Write out exactly the lines of the material below, beginning at the top and ending at the line that contains "match rstrip r with".

┄┄┄┄┄┄┄┄┄┄

(** * cloud_image_import: a shallow embedding of [cloud_image_import.py]

    The script uploads a disk image to the object store of one of three
    clouds (AWS, Azure, GCP), imports it as a machine image and removes the
    uploaded object again.  All of its observable behaviour is made of
    calls to command line tools ([subprocess.run]), console output
    ([print]), console input ([input]) and waiting ([time.sleep]).

    The embedding keeps the program text recognisable: Python values are a
    small dynamically typed universe, methods are functions in a monad that
    threads a scripted environment (the replies of the command line tools,
    the lines typed by the operator, the clock) and records the trace of
    events the program produces. *)

From Stdlib Require Import String Ascii List ZArith NArith Bool Lia DecimalString.
Import ListNotations.
Local Open Scope list_scope.
Local Open Scope string_scope.

Set Implicit Arguments.

(** ** Python strings

    Strings are sequences of code points below 256 (Latin-1); every
    literal of the script is ASCII. *)

Module PyStr.

(** [str.isspace] on one code point below 256. *)
Definition is_space (c : ascii) : bool :=
  let n := N_of_ascii c in
  ((9 <=? n) && (n <=? 13) || (28 <=? n) && (n <=? 32)
   || (n =? 133) || (n =? 160))%N.

(** [str.lower] on one code point below 256: A-Z and the accented
    capitals of Latin-1 move up by 32, everything else stays. *)
Definition lower_char (c : ascii) : ascii :=
  let n := N_of_ascii c in
  if ((65 <=? n) && (n <=? 90)
      || (192 <=? n) && (n <=? 222) && negb (n =? 215))%N
  then ascii_of_N (n + 32) else c.

Fixpoint lower (s : string) : string :=
  match s with
  | EmptyString => EmptyString
  | String c r => String (lower_char c) (lower r)
  end.

Fixpoint lstrip (s : string) : string :=
  match s with
  | EmptyString => EmptyString
  | String c r => if is_space c then lstrip r else s
  end.

Fixpoint rstrip (s : string) : string :=
  match s with
  | EmptyString => EmptyString
  | String c r =>
      match rstrip r with
      | EmptyString => if is_space c then EmptyString else String c EmptyString
      | r' => String c r'
      end
  end.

┄┄┄┄┄┄┄┄┄┄

= OUTPUT =
(** * cloud_image_import: a shallow embedding of [cloud_image_import.py]

    The script uploads a disk image to the object store of one of three
    clouds (AWS, Azure, GCP), imports it as a machine image and removes the
    uploaded object again.  All of its observable behaviour is made of
    calls to command line tools ([subprocess.run]), console output
    ([print]), console input ([input]) and waiting ([time.sleep]).

    The embedding keeps the program text recognisable: Python values are a
    small dynamically typed universe, methods are functions in a monad that
    threads a scripted environment (the replies of the command line tools,
    the lines typed by the operator, the clock) and records the trace of
    events the program produces. *)

From Stdlib Require Import String Ascii List ZArith NArith Bool Lia DecimalString.
Import ListNotations.
Local Open Scope list_scope.
Local Open Scope string_scope.

Set Implicit Arguments.

(** ** Python strings

    Strings are sequences of code points below 256 (Latin-1); every
    literal of the script is ASCII. *)

Module PyStr.

(** [str.isspace] on one code point below 256. *)
Definition is_space (c : ascii) : bool :=
  let n := N_of_ascii c in
  ((9 <=? n) && (n <=? 13) || (28 <=? n) && (n <=? 32)
   || (n =? 133) || (n =? 160))%N.

(** [str.lower] on one code point below 256: A-Z and the accented
    capitals of Latin-1 move up by 32, everything else stays. *)
Definition lower_char (c : ascii) : ascii :=
  let n := N_of_ascii c in
  if ((65 <=? n) && (n <=? 90)
      || (192 <=? n) && (n <=? 222) && negb (n =? 215))%N
  then ascii_of_N (n + 32) else c.

Fixpoint lower (s : string) : string :=
  match s with
  | EmptyString => EmptyString
  | String c r => String (lower_char c) (lower r)
  end.

Fixpoint lstrip (s : string) : string :=
  match s with
  | EmptyString => EmptyString
  | String c r => if is_space c then lstrip r else s
  end.

Fixpoint rstrip (s : string) : string :=
  match s with
  | EmptyString => EmptyString
  | String c r =>
      match rstrip r with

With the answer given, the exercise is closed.